Prozess der Mobiltelefon Forensik
Der Prozess der Mobiltelefon Forensik ist grundsätzlich der gleiche wie bei anderen forensischen Wissenschaften. Die zusätzliche Herausforderung der Isolierung von Mobiltelefonen, da diese für die Kommunikation mit Mobilfunknetzen, Satelliten, drahtlosen Netzwerken und über Bluetooth entwickelt wurden, ist in den Prozess zu integrieren. Alle forensischen Anwendungen, mit denen gearbeitet werden soll, erfordern Zuverlässigkeit, Integrität und Wahrhaftigkeit, unabhängig davon, ob die Forensik der Einhaltung von Richtlinien, Informationsbeschaffung, Informationssicherheit, Reaktion auf IT-Sicherheitsvorfälle, Wiederherstellung, Forschung oder für strafrechtliche oder zivilrechtliche Untersuchungen dient. Untersuchungen und deren Ergebnis müssen wiederholbar, für Dritte nachvollziehbar und unanfechtbar sein.

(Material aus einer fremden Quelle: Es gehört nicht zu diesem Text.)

(** An outside call in front: its failure is one more way to fail. *)
Lemma commits_await_bind (f : nat -> result A) (k : A -> M B) Q E d :
  (forall i a, f i = Ok a -> commits (k a) Q E d) -> (forall i e, f i = Err e -> E e) ->
  commits (await_external f ≫= k) Q E d.
Proof.
  intros Hk HE t.
  change (await_external f ≫= k) with (fun w => match await_external f w with (Ok a, w') => k a w' | (Err e, w') => (Err e, w') end).
  cbv beta. unfold await_external. simpl. destruct (f t) eqn:Hf; [|by eauto]. by eapply Hk.
Qed.

Lemma commits_draw (f : nat -> A) (Q : A -> Db -> Prop) E d :
  (forall i, Q (f i) d) -> commits (draw f) Q E d.
Proof. intros HQ t. by split. Qed.

Lemma commits_await_external (f : nat -> result A) (Q : A -> Db -> Prop) E d :
  (forall i a, f i = Ok a -> Q a d) -> (forall i e, f i = Err e -> E e) ->
  commits (await_external f) Q E d.
Proof. intros HQ HE t. unfold await_external. destruct (f _) eqn:Ef; simpl; eauto. Qed.

(** Post-processing what a transaction returns. *)
Lemma commits_bind_ret (m : M A) (f : A -> B) (Q : B -> Db -> Prop) E d :
  commits m (fun a d' => Q (f a) d') E d -> commits (a ← m; mret (f a)) Q E d.
Proof.
  intros Hm t. specialize (Hm t).
  change (m ≫= ?f) with (fun w => match m w with (Ok a, w') => f a w' | (Err e, w') => (Err e, w') end).
  cbv beta. by destruct (m _) as [[a|e] w'].
Qed.

End Rules.

(** ** Invariants of the working copy *)

(** [keeps I m]: [m] never takes the working copy out of [I] when it returns. *)
Definition keeps {A} (I : Db -> Prop) (m : M A) : Prop :=
  forall d, I d -> wp m (fun _ => I) any_exn d.

Section Keeps.
Context {A B : Type} (I : Db -> Prop).

(** Invariants of unrelated parts are kept together. *)
Lemma keeps_and (J : Db -> Prop) (m : M A) :
  keeps I m -> keeps J m -> keeps (fun d => I d /\ J d) m.
Proof.
  intros HI HJ d [Hi Hj]. eapply wp_mono; [apply wp_and; [by apply HI|by apply HJ]|done..].
Qed.

Lemma keeps_ret (a : A) : keeps I (mret a).
Proof. intros d Hd. by apply wp_ret. Qed.

Lemma keeps_raise e : keeps I (raise (A := A) e).
Proof. intros d Hd. by apply wp_raise. Qed.

Lemma keeps_bind (m : M A) (f : A -> M B) :
  keeps I m -> (forall a, keeps I (f a)) -> keeps I (m ≫= f).
Proof.
  intros Hm Hf d Hd. apply wp_bind. eapply wp_mono; [by apply Hm| |done].
  intros a d' Hd'. by apply Hf.
Qed.

Lemma keeps_get_db : keeps I get_db.
Proof. intros d Hd. by apply wp_get_db. Qed.

Lemma keeps_draw (f : nat -> A) : keeps I (draw f).
Proof. intros d Hd. by apply wp_draw. Qed.

Lemma keeps_await_external (f : nat -> result A) : keeps I (await_external f).
Proof. intros d Hd. by apply wp_await_external. Qed.

Lemma keeps_raise_if b e : keeps I (raise_if b e).
Proof. intros d Hd. by apply wp_raise_if. Qed.

Lemma keeps_or_raise (x : option A) e : keeps I (or_raise x e).
Proof. intros d Hd. by apply wp_or_raise. Qed.

Lemma keeps_join_or_begin (m : M A) : keeps I m -> keeps I (join_or_begin m).
Proof. intros Hm d Hd. apply wp_join_or_begin. auto. Qed.

Lemma keeps_except_raise (m : M A) e : keeps I m -> keeps I (except_integrity m (raise e)).
Proof.
  intros Hm d Hd. apply wp_except_raise. eapply wp_mono; [by apply Hm|done|].
  intros e'. by destruct (is_integrity_error e').
Qed.

Lemma keeps_translated (m : M A) (h : exn -> exn) :
  keeps I m -> keeps I (try_except m (fun e => raise (h e))).
Proof. intros Hm d Hd. apply wp_translated. eapply wp_mono; [by apply Hm|done|done]. Qed.

Lemma keeps_except_external {C} (m : M A) (f : nat -> result C) :
  keeps I m -> keeps I (try_except m (fun e => await_external f ≫= fun _ => raise e)).
Proof. intros Hm d Hd. apply wp_except_external; [by apply Hm|done]. Qed.

Lemma keeps_except_nested (m h : M A) :
  keeps I m -> keeps I h -> keeps I (except_integrity (begin_nested m) h).
Proof.
  intros Hm Hh d Hd. apply wp_except_nested with any_exn; [by apply Hm|done|].
  intros _. by apply Hh.
Qed.

Lemma keeps_for_each (l : list A) (body : A -> M B) :
  (forall x, keeps I (body x)) -> keeps I (for_each l body).
Proof.
  intros Hb. induction l as [|x l IH]; intros d Hd; simpl; [by apply wp_ret|].
  apply wp_bind. eapply wp_mono; [by apply Hb| |done]. intros y d1 Hd1.
  apply wp_bind. eapply wp_mono; [by apply IH| |done]. intros ys d2 Hd2. by apply wp_ret.
Qed.
(* ===== verification/Schema.v ===== *)
(** The data model: the enumerations and ORM rows of the [models] packages, and
    the database they make up. A row is a record with the columns of its
    model; a table is a finite map from primary keys to rows. *)
From S2P Require Import Prelude.

(** ** JSON values of the JSON columns; objects keep their key order *)
#[local] Set Warnings "-register-all".

Inductive json :=
  | JNull
  | JBool (b : bool)
  | JInt (n : Z)
  | JStr (s : string)
  | JArr (l : list json)
  | JObj (fields : list (string * json)).

#[export] Instance json_eq_dec : EqDecision json.
Proof.
  unfold EqDecision. fix IH 1. intros [|b|n|s|l|f] y; destruct y as [|b'|n'|s'|l'|f'];
    try (right; discriminate); [by left|..].
  - destruct (decide (b = b')); [left|right]; congruence.
  - destruct (decide (n = n')); [left|right]; congruence.
  - destruct (decide (s = s')); [left|right]; congruence.
  - assert (Hl : Decision (l = l')).
    { revert l'. induction l as [|x l IHl]; intros [|x' l']; try (by left + by right).
      destruct (IH x x'), (IHl l'); [left|right..]; congruence. }
    destruct Hl; [left|right]; congruence.
  - assert (Hf : Decision (f = f')).
    { revert f'. induction f as [|[k x] f IHf]; intros [|[k' x'] f']; try (by left + by right).
      destruct (decide (k = k')), (IH x x'), (IHf f'); [left|right..]; congruence. }
    destruct Hf; [left|right]; congruence.
Defined.

(** ** Enumerations ([StrEnum] classes) *)

(** [users/models/user.py], [UserStatus] *)
Module UserStatus.

Inductive t := | ACTIVE | SUSPENDED.

#[global] Instance t_eq_dec : EqDecision t.
Proof. solve_decision. Defined.

(** [.value] *)
Definition value (x : t) : string :=
  match x with
  | ACTIVE => "active"
  | SUSPENDED => "suspended"
  end.

End UserStatus.

(** [organisations/models/organisation.py], [OrganisationStatus] *)
Module OrganisationStatus.

Inductive t := | ACTIVE | SUSPENDED.

#[global] Instance t_eq_dec : EqDecision t.
Proof. solve_decision. Defined.

(** [.value] *)
Definition value (x : t) : string :=
  match x with
  | ACTIVE => "active"
  | SUSPENDED => "suspended"
  end.

End OrganisationStatus.

(** [memberships/models/membership.py], [MembershipRole] *)
Module MembershipRole.

Inductive t := | OWNER | ADMIN | MEMBER.

#[global] Instance t_eq_dec : EqDecision t.
Proof. solve_decision. Defined.

(** [.value] *)
Definition value (x : t) : string :=
  match x with
  | OWNER => "owner"
  | ADMIN => "admin"
  | MEMBER => "member"
  end.

End MembershipRole.

(** [invites/models/invite.py], [InviteStatus] *)
Module InviteStatus.

Inductive t := | PENDING | ACCEPTED | EXPIRED | REVOKED.

#[global] Instance t_eq_dec : EqDecision t.
Proof. solve_decision. Defined.

(** [.value] *)
Definition value (x : t) : string :=
  match x with
  | PENDING => "pending"
  | ACCEPTED => "accepted"
  | EXPIRED => "expired"
  | REVOKED => "revoked"
  end.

Beweisaufnahme Bevor eine forensische Untersuchung beginnen kann, muss das Gerät mit einem Untersuchungsauftrag eingegangen sein. Der Empfang des Geräts muss bestätigt werden. Aus der Anfrage für die Untersuchung sollte bereits erkennbar sein, um was für ein Gerät es sich handelt und aus welchen Gründen eine forensische Untersuchung beauftragt wird. Sollte das Mobiltelefon vor Ort entgegengenommen werden, sollte von der Örtlichkeit und dem Zustand des Gerätes ein Lichtbild gefertigt werden.
Identifikation Im zweiten Schritt werden die Gerätespezifikationen (z.B. Hersteller, Seriennummer, Modellnummer, Betriebssystem) festgestellt, sodass das Gerät eindeutig identifiziert werden kann. Wechseldatenspeicher und externe Datenspeicher sind zu identifizieren und gegebenenfalls mit zu sichern. Zudem muss geprüft werden, ob die rechtlichen Voraussetzungen für eine Untersuchung vorliegen. Auch muss bedacht werden, dass ein Mobiltelefon eine gute Oberfläche für Fingerabdrücke und andere biometrische Daten bietet. Diese Beweise sind vor der forensischen Untersuchung zu sichern. Die Ziele der Untersuchung müssen geklärt und schriftlich festgehalten werden.
Vorbereitung Bevor mit der eigentlichen Analyse begonnen werden kann, müssen Vorbereitungen getroffen werden. Es müssen entsprechende forensische Tools und Methoden ausgewählt und vorbereitet werden. Insbesondere ist auf den Einsatz neuester Technologien zu achten.
Isolation Das Beweisstück muss isoliert werden, damit nach der Sicherstellung des Gerätes keine Daten durch einen Fernzugriff gelöscht, hinzugefügt oder verändert werden können. Dies kann durch das Ausschalten des mobilen Netzwerks, von Bluetooth und WiFi ermöglicht werden.
Verarbeitung In dieser Phase ist die eigentliche forensische Arbeit anzusiedeln. Daten werden gewonnen und analysiert. Auch findet hier die Suche nach möglicher installierter Schadsoftware statt. Es ist auf anerkannte Methodik zu achten.
Überprüfung Die Datengewinnung, die Untersuchungen der erlangten Daten und die Untersuchungsergebnisse müssen verifiziert werden. Dies sollte durch den Einsatz mehrerer forensischer Programme geschehen. Erlangte Ergebnisse sollten verglichen und händisch verifiziert werden.
Dokumentation und Berichterstellung Arbeitsprozesse und Untersuchungsergebnisse müssen dokumentiert werden. Eine gerichtsverwertbare Dokumentation ist unabdingbar. Die einzelnen Arbeitsschritte und Ergebnisse müssen nachvollziehbar und wiederholbar sein.
Präsentation Die jeweiligen Beweismittel müssen gerichtsverwertbar aufbereitet sein und die Untersuchungsergebnisse müssen verständlich und nachvollziehbar präsentiert werden.
Archivierung Die Archivierung der Daten ist in zwei Hinsichten wichtig. Zum einen müssen die gewonnenen Daten aus den Untersuchungen sicher verwahrt werden, sodass sie nicht von Dritten eingesehen oder verändert werden können. Zum anderen muss die Möglichkeit in Betracht gezogen werden, dass die Daten erneut verwendet werden müssen, z. B. für eine gegebenenfalls erforderliche Nachuntersuchung oder zur Erstellung eines Zweitgutachtens.